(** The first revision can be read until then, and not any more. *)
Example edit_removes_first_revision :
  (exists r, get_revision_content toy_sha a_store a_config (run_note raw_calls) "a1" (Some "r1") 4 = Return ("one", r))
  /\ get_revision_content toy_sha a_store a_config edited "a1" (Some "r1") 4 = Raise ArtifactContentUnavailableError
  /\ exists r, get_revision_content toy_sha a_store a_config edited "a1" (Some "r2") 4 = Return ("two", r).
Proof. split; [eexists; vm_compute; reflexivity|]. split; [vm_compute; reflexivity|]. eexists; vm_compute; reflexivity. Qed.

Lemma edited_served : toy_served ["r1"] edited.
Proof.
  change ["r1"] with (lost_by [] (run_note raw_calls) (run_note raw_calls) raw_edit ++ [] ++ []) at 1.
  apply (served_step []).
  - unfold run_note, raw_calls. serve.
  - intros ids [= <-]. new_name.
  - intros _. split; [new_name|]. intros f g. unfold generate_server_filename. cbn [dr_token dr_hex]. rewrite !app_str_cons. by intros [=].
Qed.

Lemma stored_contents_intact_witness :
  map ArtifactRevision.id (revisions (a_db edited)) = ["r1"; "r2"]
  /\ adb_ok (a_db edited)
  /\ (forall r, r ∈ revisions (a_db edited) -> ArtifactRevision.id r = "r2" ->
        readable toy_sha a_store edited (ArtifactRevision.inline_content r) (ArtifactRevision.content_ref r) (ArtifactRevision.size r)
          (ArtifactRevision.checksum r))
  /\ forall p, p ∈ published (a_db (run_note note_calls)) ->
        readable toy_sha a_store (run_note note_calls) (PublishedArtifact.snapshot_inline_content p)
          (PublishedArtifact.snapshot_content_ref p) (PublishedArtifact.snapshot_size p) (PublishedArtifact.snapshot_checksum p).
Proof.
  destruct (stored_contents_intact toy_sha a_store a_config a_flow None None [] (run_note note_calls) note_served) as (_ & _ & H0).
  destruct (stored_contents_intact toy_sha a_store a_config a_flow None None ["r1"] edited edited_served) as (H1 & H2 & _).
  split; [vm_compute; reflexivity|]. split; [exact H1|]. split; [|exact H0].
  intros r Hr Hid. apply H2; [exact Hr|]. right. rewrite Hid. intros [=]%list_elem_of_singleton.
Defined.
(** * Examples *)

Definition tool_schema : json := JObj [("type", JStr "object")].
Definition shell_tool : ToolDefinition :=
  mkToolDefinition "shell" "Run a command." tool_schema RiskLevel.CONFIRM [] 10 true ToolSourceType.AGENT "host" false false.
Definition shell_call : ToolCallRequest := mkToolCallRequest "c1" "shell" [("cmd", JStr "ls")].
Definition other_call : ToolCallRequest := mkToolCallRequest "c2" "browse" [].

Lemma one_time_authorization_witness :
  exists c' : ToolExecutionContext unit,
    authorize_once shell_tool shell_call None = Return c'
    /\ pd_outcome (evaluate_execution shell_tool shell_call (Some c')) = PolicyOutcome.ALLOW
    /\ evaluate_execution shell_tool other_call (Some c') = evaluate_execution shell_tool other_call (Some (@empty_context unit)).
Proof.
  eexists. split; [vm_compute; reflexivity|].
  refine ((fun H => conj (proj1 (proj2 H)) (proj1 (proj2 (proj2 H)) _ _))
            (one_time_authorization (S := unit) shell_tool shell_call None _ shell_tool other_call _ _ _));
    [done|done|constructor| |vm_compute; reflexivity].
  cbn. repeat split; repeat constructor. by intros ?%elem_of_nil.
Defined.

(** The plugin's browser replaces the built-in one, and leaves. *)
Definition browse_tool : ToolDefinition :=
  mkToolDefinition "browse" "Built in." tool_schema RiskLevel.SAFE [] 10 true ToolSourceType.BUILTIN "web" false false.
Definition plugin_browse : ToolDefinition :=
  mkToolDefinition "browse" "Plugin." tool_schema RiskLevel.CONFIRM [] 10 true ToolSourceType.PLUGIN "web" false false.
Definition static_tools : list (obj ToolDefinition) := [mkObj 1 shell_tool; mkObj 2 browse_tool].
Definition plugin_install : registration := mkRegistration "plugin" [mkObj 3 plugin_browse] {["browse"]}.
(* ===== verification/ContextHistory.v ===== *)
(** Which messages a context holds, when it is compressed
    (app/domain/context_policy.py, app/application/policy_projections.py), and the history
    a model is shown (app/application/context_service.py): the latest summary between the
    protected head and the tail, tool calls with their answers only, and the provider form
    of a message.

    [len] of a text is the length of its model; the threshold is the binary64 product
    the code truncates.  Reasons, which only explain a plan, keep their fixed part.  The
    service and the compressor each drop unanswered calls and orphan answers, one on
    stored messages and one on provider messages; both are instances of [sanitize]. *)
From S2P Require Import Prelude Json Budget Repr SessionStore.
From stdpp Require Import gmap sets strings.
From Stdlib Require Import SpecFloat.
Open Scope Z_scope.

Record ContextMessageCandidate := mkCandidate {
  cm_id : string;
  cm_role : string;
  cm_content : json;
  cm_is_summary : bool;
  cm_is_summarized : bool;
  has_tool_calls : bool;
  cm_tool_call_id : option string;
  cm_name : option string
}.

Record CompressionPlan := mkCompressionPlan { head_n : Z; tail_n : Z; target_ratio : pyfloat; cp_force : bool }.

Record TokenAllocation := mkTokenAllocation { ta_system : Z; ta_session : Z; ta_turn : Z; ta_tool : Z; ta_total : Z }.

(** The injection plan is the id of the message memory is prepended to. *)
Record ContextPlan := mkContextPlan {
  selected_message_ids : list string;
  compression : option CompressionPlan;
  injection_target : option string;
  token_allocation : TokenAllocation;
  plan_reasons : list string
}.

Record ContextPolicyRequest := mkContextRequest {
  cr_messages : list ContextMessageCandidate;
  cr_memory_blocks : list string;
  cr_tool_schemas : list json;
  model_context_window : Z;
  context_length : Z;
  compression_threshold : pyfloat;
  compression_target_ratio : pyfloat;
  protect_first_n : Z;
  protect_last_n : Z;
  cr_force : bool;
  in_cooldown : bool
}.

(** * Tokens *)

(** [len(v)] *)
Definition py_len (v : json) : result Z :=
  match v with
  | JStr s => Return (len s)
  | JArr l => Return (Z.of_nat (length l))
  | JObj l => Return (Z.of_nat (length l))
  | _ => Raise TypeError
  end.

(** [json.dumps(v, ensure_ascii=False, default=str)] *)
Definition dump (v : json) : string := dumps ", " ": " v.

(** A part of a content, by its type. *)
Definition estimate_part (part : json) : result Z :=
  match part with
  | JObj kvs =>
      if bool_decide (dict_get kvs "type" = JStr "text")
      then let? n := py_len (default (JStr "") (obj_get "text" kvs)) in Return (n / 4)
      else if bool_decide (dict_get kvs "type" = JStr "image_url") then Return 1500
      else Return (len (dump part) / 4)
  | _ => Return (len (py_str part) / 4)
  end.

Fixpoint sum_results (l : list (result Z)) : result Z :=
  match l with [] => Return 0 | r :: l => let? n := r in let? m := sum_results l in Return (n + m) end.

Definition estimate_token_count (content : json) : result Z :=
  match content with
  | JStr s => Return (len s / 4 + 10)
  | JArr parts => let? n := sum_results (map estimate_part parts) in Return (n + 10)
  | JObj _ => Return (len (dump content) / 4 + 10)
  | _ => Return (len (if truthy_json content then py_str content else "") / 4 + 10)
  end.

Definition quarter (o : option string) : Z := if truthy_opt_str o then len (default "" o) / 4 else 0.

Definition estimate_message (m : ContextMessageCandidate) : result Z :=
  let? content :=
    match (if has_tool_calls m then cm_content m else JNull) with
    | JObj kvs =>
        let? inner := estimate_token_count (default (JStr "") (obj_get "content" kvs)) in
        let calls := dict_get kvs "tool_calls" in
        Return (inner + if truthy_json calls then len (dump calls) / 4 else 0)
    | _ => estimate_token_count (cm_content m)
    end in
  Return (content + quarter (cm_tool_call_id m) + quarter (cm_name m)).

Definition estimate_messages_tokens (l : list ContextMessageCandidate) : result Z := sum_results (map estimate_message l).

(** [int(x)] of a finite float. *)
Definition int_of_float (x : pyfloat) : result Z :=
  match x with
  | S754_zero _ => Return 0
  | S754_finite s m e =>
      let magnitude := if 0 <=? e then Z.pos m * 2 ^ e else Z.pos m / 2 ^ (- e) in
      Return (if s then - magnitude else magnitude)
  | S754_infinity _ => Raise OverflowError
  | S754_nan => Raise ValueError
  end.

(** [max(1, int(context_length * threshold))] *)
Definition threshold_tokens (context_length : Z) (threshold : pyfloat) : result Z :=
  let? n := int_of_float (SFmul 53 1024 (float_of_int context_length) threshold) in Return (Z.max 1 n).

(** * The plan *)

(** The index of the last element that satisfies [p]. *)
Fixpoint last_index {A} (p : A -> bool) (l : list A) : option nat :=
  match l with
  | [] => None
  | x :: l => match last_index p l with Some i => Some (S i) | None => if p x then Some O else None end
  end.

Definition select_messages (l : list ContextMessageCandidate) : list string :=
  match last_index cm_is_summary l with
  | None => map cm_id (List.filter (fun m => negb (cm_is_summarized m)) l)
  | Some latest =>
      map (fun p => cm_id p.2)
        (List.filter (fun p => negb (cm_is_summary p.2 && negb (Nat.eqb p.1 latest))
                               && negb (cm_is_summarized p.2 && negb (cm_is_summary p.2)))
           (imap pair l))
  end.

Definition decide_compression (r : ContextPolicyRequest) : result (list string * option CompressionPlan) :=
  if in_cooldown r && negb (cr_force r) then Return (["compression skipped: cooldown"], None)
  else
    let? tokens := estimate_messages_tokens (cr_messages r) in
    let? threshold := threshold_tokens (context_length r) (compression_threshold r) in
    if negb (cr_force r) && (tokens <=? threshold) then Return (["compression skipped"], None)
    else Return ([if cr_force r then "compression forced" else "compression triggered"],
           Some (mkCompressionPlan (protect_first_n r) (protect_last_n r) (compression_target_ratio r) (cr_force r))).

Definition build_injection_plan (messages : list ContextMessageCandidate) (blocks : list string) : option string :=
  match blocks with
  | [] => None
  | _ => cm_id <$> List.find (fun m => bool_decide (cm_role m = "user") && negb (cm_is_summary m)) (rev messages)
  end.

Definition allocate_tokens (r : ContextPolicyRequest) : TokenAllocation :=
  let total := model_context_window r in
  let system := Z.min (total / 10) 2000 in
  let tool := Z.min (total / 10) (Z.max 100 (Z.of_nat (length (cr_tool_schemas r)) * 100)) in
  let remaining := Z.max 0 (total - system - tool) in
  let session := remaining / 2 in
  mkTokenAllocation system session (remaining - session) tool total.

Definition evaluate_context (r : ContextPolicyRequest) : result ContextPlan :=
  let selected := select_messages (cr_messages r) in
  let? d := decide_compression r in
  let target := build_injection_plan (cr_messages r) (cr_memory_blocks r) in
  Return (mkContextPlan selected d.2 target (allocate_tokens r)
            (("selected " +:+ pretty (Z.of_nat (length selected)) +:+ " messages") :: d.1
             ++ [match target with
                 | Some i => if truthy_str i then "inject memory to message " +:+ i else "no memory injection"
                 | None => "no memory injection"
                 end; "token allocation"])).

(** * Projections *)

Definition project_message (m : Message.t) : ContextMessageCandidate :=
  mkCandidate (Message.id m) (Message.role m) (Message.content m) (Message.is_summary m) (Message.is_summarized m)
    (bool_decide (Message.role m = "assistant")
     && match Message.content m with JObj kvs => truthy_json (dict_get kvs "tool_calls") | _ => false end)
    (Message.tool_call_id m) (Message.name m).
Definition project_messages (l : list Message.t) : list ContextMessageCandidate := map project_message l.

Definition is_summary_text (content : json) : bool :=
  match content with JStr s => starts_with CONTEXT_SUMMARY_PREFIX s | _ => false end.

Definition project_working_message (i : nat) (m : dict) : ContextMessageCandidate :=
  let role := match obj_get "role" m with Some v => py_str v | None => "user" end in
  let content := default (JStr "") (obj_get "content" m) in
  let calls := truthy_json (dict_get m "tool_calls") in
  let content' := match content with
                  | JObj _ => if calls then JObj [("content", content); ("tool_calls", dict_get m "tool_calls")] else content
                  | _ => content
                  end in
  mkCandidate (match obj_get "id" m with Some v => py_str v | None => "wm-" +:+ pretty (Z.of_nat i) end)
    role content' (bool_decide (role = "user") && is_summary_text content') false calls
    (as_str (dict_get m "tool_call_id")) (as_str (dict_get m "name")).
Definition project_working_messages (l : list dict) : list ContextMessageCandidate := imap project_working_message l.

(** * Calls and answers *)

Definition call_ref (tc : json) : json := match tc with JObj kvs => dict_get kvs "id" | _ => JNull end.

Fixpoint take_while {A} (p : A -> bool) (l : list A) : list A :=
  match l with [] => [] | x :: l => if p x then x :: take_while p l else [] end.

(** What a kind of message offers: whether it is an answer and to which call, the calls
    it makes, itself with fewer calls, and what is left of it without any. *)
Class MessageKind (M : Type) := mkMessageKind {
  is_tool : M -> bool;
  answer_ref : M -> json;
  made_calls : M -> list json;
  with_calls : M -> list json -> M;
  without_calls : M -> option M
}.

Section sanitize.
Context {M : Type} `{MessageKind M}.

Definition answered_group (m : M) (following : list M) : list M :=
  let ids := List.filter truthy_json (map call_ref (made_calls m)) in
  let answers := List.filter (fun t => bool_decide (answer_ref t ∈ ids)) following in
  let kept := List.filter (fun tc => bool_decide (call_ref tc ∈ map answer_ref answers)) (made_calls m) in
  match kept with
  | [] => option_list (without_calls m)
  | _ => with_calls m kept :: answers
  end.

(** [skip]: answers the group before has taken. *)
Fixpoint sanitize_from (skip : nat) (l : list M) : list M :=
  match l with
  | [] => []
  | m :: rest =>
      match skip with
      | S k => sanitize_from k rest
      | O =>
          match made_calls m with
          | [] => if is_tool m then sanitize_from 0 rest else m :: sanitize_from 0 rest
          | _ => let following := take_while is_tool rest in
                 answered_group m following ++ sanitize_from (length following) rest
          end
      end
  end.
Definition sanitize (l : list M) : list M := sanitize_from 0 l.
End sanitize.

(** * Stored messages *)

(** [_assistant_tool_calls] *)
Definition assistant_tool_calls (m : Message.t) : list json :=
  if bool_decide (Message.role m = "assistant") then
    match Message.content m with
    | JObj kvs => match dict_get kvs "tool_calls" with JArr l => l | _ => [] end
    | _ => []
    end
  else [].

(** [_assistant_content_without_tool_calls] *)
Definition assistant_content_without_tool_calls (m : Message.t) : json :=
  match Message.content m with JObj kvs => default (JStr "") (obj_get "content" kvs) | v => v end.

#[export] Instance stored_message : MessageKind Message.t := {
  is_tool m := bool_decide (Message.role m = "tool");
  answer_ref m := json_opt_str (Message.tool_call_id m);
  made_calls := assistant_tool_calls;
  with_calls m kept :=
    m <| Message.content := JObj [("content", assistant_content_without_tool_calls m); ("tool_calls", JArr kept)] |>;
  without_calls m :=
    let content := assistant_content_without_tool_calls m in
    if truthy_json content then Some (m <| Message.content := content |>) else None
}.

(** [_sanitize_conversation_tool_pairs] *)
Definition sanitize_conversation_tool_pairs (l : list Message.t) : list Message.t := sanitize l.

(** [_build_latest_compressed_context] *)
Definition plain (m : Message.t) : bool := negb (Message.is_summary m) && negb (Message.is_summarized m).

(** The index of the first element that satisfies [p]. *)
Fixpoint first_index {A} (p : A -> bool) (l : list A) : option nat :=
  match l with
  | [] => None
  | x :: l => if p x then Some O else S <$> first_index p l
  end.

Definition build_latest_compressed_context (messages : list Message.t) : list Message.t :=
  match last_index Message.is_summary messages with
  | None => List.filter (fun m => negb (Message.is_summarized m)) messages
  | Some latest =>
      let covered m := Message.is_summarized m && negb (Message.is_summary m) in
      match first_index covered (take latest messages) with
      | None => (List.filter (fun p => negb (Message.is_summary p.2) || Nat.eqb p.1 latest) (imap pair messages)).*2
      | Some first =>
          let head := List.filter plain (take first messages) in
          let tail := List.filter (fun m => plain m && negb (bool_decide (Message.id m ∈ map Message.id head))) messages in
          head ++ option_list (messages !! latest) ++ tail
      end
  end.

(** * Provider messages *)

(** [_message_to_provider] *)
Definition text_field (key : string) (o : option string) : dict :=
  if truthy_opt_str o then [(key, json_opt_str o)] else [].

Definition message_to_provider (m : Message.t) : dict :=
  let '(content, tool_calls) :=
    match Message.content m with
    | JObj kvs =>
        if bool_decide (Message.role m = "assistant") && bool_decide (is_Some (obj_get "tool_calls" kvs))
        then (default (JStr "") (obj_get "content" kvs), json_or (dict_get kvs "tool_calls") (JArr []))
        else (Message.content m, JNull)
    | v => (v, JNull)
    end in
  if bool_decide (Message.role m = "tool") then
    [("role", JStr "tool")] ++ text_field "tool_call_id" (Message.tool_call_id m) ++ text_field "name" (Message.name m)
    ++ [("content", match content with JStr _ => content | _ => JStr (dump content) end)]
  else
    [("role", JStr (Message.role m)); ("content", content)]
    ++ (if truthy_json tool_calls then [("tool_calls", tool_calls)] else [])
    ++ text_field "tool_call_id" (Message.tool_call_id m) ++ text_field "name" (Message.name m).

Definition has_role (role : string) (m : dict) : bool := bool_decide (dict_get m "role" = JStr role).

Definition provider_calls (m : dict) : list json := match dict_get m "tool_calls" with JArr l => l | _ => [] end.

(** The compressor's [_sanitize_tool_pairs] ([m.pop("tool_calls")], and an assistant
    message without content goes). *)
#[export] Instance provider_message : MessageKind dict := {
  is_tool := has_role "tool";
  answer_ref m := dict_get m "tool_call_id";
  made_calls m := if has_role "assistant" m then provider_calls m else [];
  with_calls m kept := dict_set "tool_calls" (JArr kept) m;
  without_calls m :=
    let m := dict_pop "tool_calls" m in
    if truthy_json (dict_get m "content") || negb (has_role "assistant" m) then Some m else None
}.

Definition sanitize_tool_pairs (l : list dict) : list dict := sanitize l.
----
WORK INSTRUCTION: Using the records above, write out exactly the lines between the one holding "is_tool : M -> bool;" and the one holding "m :: sanitize_from 0 rest", inclusive; leave everything else out.

FINISHED EXERCISE:
  is_tool : M -> bool;
  answer_ref : M -> json;
  made_calls : M -> list json;
  with_calls : M -> list json -> M;
  without_calls : M -> option M
}.

Section sanitize.
Context {M : Type} `{MessageKind M}.

Definition answered_group (m : M) (following : list M) : list M :=
  let ids := List.filter truthy_json (map call_ref (made_calls m)) in
  let answers := List.filter (fun t => bool_decide (answer_ref t ∈ ids)) following in
  let kept := List.filter (fun tc => bool_decide (call_ref tc ∈ map answer_ref answers)) (made_calls m) in
  match kept with
  | [] => option_list (without_calls m)
  | _ => with_calls m kept :: answers
  end.

(** [skip]: answers the group before has taken. *)
Fixpoint sanitize_from (skip : nat) (l : list M) : list M :=
  match l with
  | [] => []
  | m :: rest =>
      match skip with
      | S k => sanitize_from k rest
      | O =>
          match made_calls m with
          | [] => if is_tool m then sanitize_from 0 rest else m :: sanitize_from 0 rest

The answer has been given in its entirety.